Mehra Somya, Kludkleeb Sajikapon, Chaimayo Chutikarn, Leaungwutiwong Pornsawan, Lawpoolsri Saranath, Pan-Ngum Wirichada, Chokephaibulkit Kulkanya, Ngamprasertchai Thundon
Mahidol Oxford Tropical Medicine Research Unit, Mahidol University, Bangkok, Thailand.
Department of Clinical Tropical Medicine, Faculty of Tropical Medicine, Mahidol University, Bangkok, Thailand.
Lancet Reg Health Southeast Asia. 2024 Dec 21;32:100523. doi: 10.1016/j.lansea.2024.100523. eCollection 2025 Jan.
In highly measles immunized countries, immunity gaps in adolescents and young adults are a key issue posing an obstacle to measles elimination. This study aims to identify the gaps by estimating the age-stratified probability of seropositivity, and to ascertain a suitable age for the administration of a third dose of a measles-containing vaccine (MCV3) to effectively fill these gaps.
We retrospectively obtained measles serological results from hospital setting among among individuals aged 13-39 years and developed a serocatalytic dynamic probability model, stratifying seropositivity due to vaccination or natural infection. We calibrated the model to age-stratified seropositivity data within a Bayesian setting using the Metropolis-Hastings algorithm. A scenario analysis to determine a suitable age for MCV3 administration was also performed.
The overall prevalence of measles seropositivity was 65.6% (95% confidence interval [CI]: 61.5-69.6). Posterior predictive curves for the age-stratified seroprevalence exhibited a decreasing trend from ages 13-20 years but an upward trend from 26 to 30 years. The age at which a given individual's serostatus reached a 50% probability of seronegativity was found to be approximately 18-20 years depending on the annual measles force of infection.
Our findings highlight a significant measles immunity gap in young adults aged 20-26 years, posing an increased risk of transmission. A MCV3 at the age of 18-20 years potentially closes the gap and aids measles elimination programmes.

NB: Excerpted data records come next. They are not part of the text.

Definition echo_registry : registry (W:=mailbox) := {|
  workflow_info_map name := if String.eqb name "Digest.echo" then Some echo else None;
  instance_info_map name := if String.eqb name "Digest/main" then Some (PStr "main") else None;
  class_info_map _ := None |}.

Definition debounce_echo (text : string) (s : machine (W:=mailbox)) : machine (W:=mailbox) :=
  (finish (@debounce mailbox mailbox_host sample_codecs letter_serializer "exec" "app" "v1" (λ _ _, "d") digest_queues digest_queue
     echo_registry 1 {| do_workflow_name := "Digest.echo"; do_debounce_timeout_ms := None; do_queue_name := Some "q" |} "key" 4000
     {| args := [PStr "main"; PStr text]; kwargs := [] |} None) s).1.

(** The result of the workflow, when it is due, dispatched and run. *)
Definition echo_result (s : machine (W:=mailbox)) : option (res pyexn pyval) :=
  let d := (start_queued_workflows 0 0 digest_queue "exec" "v1" None 0 ∅ (transition_delayed_workflows 60000 (m_db s)).1).1 in
  (finish (h ← @execute_workflow_by_id mailbox mailbox_host sample_codecs letter_serializer "exec" 3 "app" "v1" "u" "x" echo_registry
             "d" false true None;
           handle_result letter_serializer 3 h) (s <| m_db := d |>)).2.

(** The bounce of a method writes its receiver with the inputs, which the enqueue
    leaves out. The execution puts the receiver in front again: the method gets its
    arguments after the first debounce, and the receiver twice after the second one. *)
Lemma bounced_method_gets_receiver_twice :
  echo_result (debounce_echo "a" fresh_machine) = Some (Ok (PList [PStr "main"; PStr "a"])) ∧
  echo_result (debounce_echo "b" (debounce_echo "a" fresh_machine)) =
    Some (Ok (PList [PStr "main"; PStr "main"; PStr "b"])).
Proof. vm_compute. split; reflexivity. Qed.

This work was supported by Faculty of Tropical Medicine (MCTM, ICTM grant), Mahidol University (to T.N.) and APC fee was supported by Mahidol University (to T.N.). S.M. and W.P. were funded in whole, or in part, by the Wellcome Trust [Grant number 220211]. For the purpose of open access, the authors have applied a CC BY public copyright licence to any Author Accepted Manuscript version arising from this submission.
在麻疹高免疫国家,青少年和青年成人中的免疫差距是消除麻疹的一个关键问题,构成了障碍。本研究旨在通过估计年龄分层的血清阳性概率来确定这些差距,并确定接种第三剂含麻疹疫苗(MCV3)以有效填补这些差距的合适年龄。
我们回顾性地从医院环境中获取了13至39岁个体的麻疹血清学结果,并建立了一个血清催化动态概率模型,将因接种疫苗或自然感染导致的血清阳性进行分层。我们使用Metropolis-Hastings算法在贝叶斯框架内将模型校准到年龄分层的血清阳性数据。还进行了情景分析以确定MCV3接种的合适年龄。
麻疹血清阳性的总体患病率为65.6%(95%置信区间[CI]:61.5 - 69.6)。年龄分层血清阳性率的后验预测曲线在13至20岁呈下降趋势,但在26至30岁呈上升趋势。根据年度麻疹感染强度,发现给定个体血清状态达到血清阴性概率为50%的年龄约为18至20岁。
我们的研究结果突出了20至26岁青年成人中存在显著的麻疹免疫差距,这增加了传播风险。18至20岁接种MCV3可能会缩小差距并有助于麻疹消除计划。
这项工作得到了玛希隆大学热带医学院(MCTM,ICTM资助)的支持(给T.N.),APC费用由玛希隆大学支持(给T.N.)。S.M.和W.P.全部或部分由惠康信托基金资助[资助编号220211]。为了实现开放获取,作者已对本提交产生的任何作者接受稿件版本应用了CC BY公共版权许可。